Risonaldo Leal Lima, Projeto LBA, risonaldo@lbasantarem.com.br (Presenting)
Christopher Martens, North Carolina University, cmartens@mail.unc.edu
Howard Mendlovitz, North Carolina University, mendlovitz@unc.edu
José Mauro Moura, CENA - Centro de Energia Nuclear na Agricultura (USP), jmauro@esalq.usp.br
Irene Cibelle Sampaio, Universidade Federal do Pará, cibelle@lbasantarem.com.br
Carlos Eduardo Guerra, Universidade Federal do Pará, guerra@ufpa.com.br
Rodrigo Silva, Universidade Federal do Pará, rodrigo@lbasantarem.com.br

Radon-222 is a radioactive noble gas, chemically inert with a half life of 3.8 days, emitted mostly from soil, behaving conservatively. As a result, Rn-222 has a strong potential to offer a reliable measurement of biosphere-atmosphere exchange rates of reactive trace gases. Rn-222 soil-air fluxes are a critical component of the Radon budgets used to study these processes. Three sites were included in this study: a Logged Forest (km 83) and Primary Forest (km 67) in the Tapajós National Forest, and an agricultural field (km 77) undergoing periodic crop rotation (rice and soybeans). Ground flux samples were collected three times a week using portable detectors placed on permanent PVC soil collars in areas around the LBA flux towers and record the “soil-air” flux during sequential periods of 60 minutes.
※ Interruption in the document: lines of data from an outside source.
(* ===== verification/Common.v ===== *)
(** * Shared types

    Models [crates/common/src/lib.rs]: identifiers, policies, undo barriers,
    safeguard events, resource limits and the error type every component of the
    undo log returns.  A time stamp ([DateTime<Utc>]) is a [Z].

    The error type of the orchestrator ([crates/sandbox/src/error.rs]) is at
    the end. *)

From stdpp Require Import base gmap strings list.
From S2P Require Import Prelude HostFs.
#[local] Open Scope Z_scope.

Abbreviation StepId := Z (only parsing).
Abbreviation BarrierId := Z (only parsing).
Abbreviation SafeguardId := Z (only parsing).

Inductive StepType := StepCommand | StepAmbient | StepApi.

Record StepInfo := mkStepInfo {
  si_id : StepId;
  si_step_type : StepType;
  si_timestamp : Z;
  si_command : option string;
  si_affected_paths : list path;
}.

Inductive ExternalModificationPolicy := PolicyBarrier | PolicyWarn.

Inductive SymlinkPolicy := SymlinkIgnore | SymlinkReadOnly | SymlinkReadWrite.

Inductive BarrierReason := SessionStart | ExternalModification.

Inductive FileChangeKind := Created | Modified | Deleted | Renamed.

#[export] Instance SymlinkPolicy_eq_dec : EqDecision SymlinkPolicy.
Proof. solve_decision. Defined.
#[export] Instance BarrierReason_eq_dec : EqDecision BarrierReason.
Proof. solve_decision. Defined.

Record AffectedPath := mkAffectedPath {
  ap_path : path;
  ap_kind : FileChangeKind;
  ap_renamed_from : option path;
}.

(** [From<PathBuf>]: a bare path is a modification. *)
Definition AffectedPath_from (p : path) : AffectedPath := mkAffectedPath p Modified None.

Record BarrierInfo := mkBarrierInfo {
  bi_barrier_id : BarrierId;
  bi_after_step_id : StepId;
  bi_timestamp : Z;
  bi_affected_paths : list AffectedPath;
  bi_reason : BarrierReason;
}.

Record RollbackResult := mkRollbackResult {
  rr_steps_rolled_back : nat;
  rr_barriers_crossed : list BarrierInfo;
}.

Inductive SafeguardKind :=
  | DeleteThreshold (count threshold : Z)
  | OverwriteLargeFile (path : string) (file_size threshold : Z)
  | RenameOverExisting (source destination : string).

Record ResourceLimitsConfig := mkResourceLimits {
  max_log_size_bytes : option Z;
  max_step_count : option nat;
  max_single_step_size_bytes : option Z;
}.

Record SafeguardConfig := mkSafeguardConfig {
  delete_threshold : option Z;
  overwrite_file_size_threshold : option Z;
  rename_over_existing : bool;
}.

Record SafeguardEvent := mkSafeguardEvent {
  se_safeguard_id : SafeguardId;
  se_step_id : StepId;
  se_kind : SafeguardKind;
  se_sample_paths : list string;
}.

Inductive SafeguardDecision := Allow | Deny.

Inductive CodeAgentError :=
  | CaIo (source : io_error)
  | StepNotActive (step_id : StepId)
  | NoActiveStep
  | StepAlreadyActive (step_id : StepId)
  | ManifestError (message : string)
  | RollbackError (message : string)
  | PreimageError (p : path) (message : string)
  | SerializationError
  | Decompression (message : string)
  | RecoveryError (message : string)
  | RollbackBlocked (count : nat) (barriers : list BarrierInfo)
  | SafeguardDenied (safeguard_id : SafeguardId) (step_id : StepId)
  | StepUnprotected (step_id : StepId)
  | UndoDisabled (expected_version found_version : string).

(** ** The step life cycle as the control channel sees it

    The trait [StepManager]; [sm_set_step_command] returns nothing and cannot
    fail. *)
Class StepManager (S : Type) := {
  sm_open_step : StepId → stm S CodeAgentError unit;
  sm_close_step : StepId → stm S CodeAgentError (list StepId);
  sm_current_step : S → option StepId;
  sm_set_step_command : StepId → string → S → S;
}.

(** ** Errors of the sandbox

    Models [crates/sandbox/src/error.rs].  The text of a response that only
    prints an error keeps the error ([error_text]). *)

Inductive AgentError :=
  | SessionNotActive
  | SessionAlreadyActive
  | InvalidWorkingDir (p : string)
  | UndoDirectoryOverlap (working_dir undo_dir : string)
  | QemuUnavailable
  | QemuSpawnFailed (reason : string)
  | ControlChannelFailed (reason : string)
  | VirtioFsFailed (reason : string)
  | NotImplemented (feature : string)
  | AeUndo (e : CodeAgentError)
  | FileWatcherFailed (reason : string)
  | AeIo (e : io_error).

Inductive error_text :=
  | Text (s : string)
  | FromAgent (e : AgentError)
  | FromUndo (e : CodeAgentError)
  | FromIo (e : io_error).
These detectors consist of a 15-liter chamber and an electronic part that counts 222Rn. The results showed that the annual variation of the soil Rn-222 flux on period of 2001 did not present a significant statistic different between the site (P>0,05). However, on period of 2002 was noticed a significant statistic different between them (P<0,05). The results suggest that the site of the km 83 and km 67 are similar while the site of the km 77 is different.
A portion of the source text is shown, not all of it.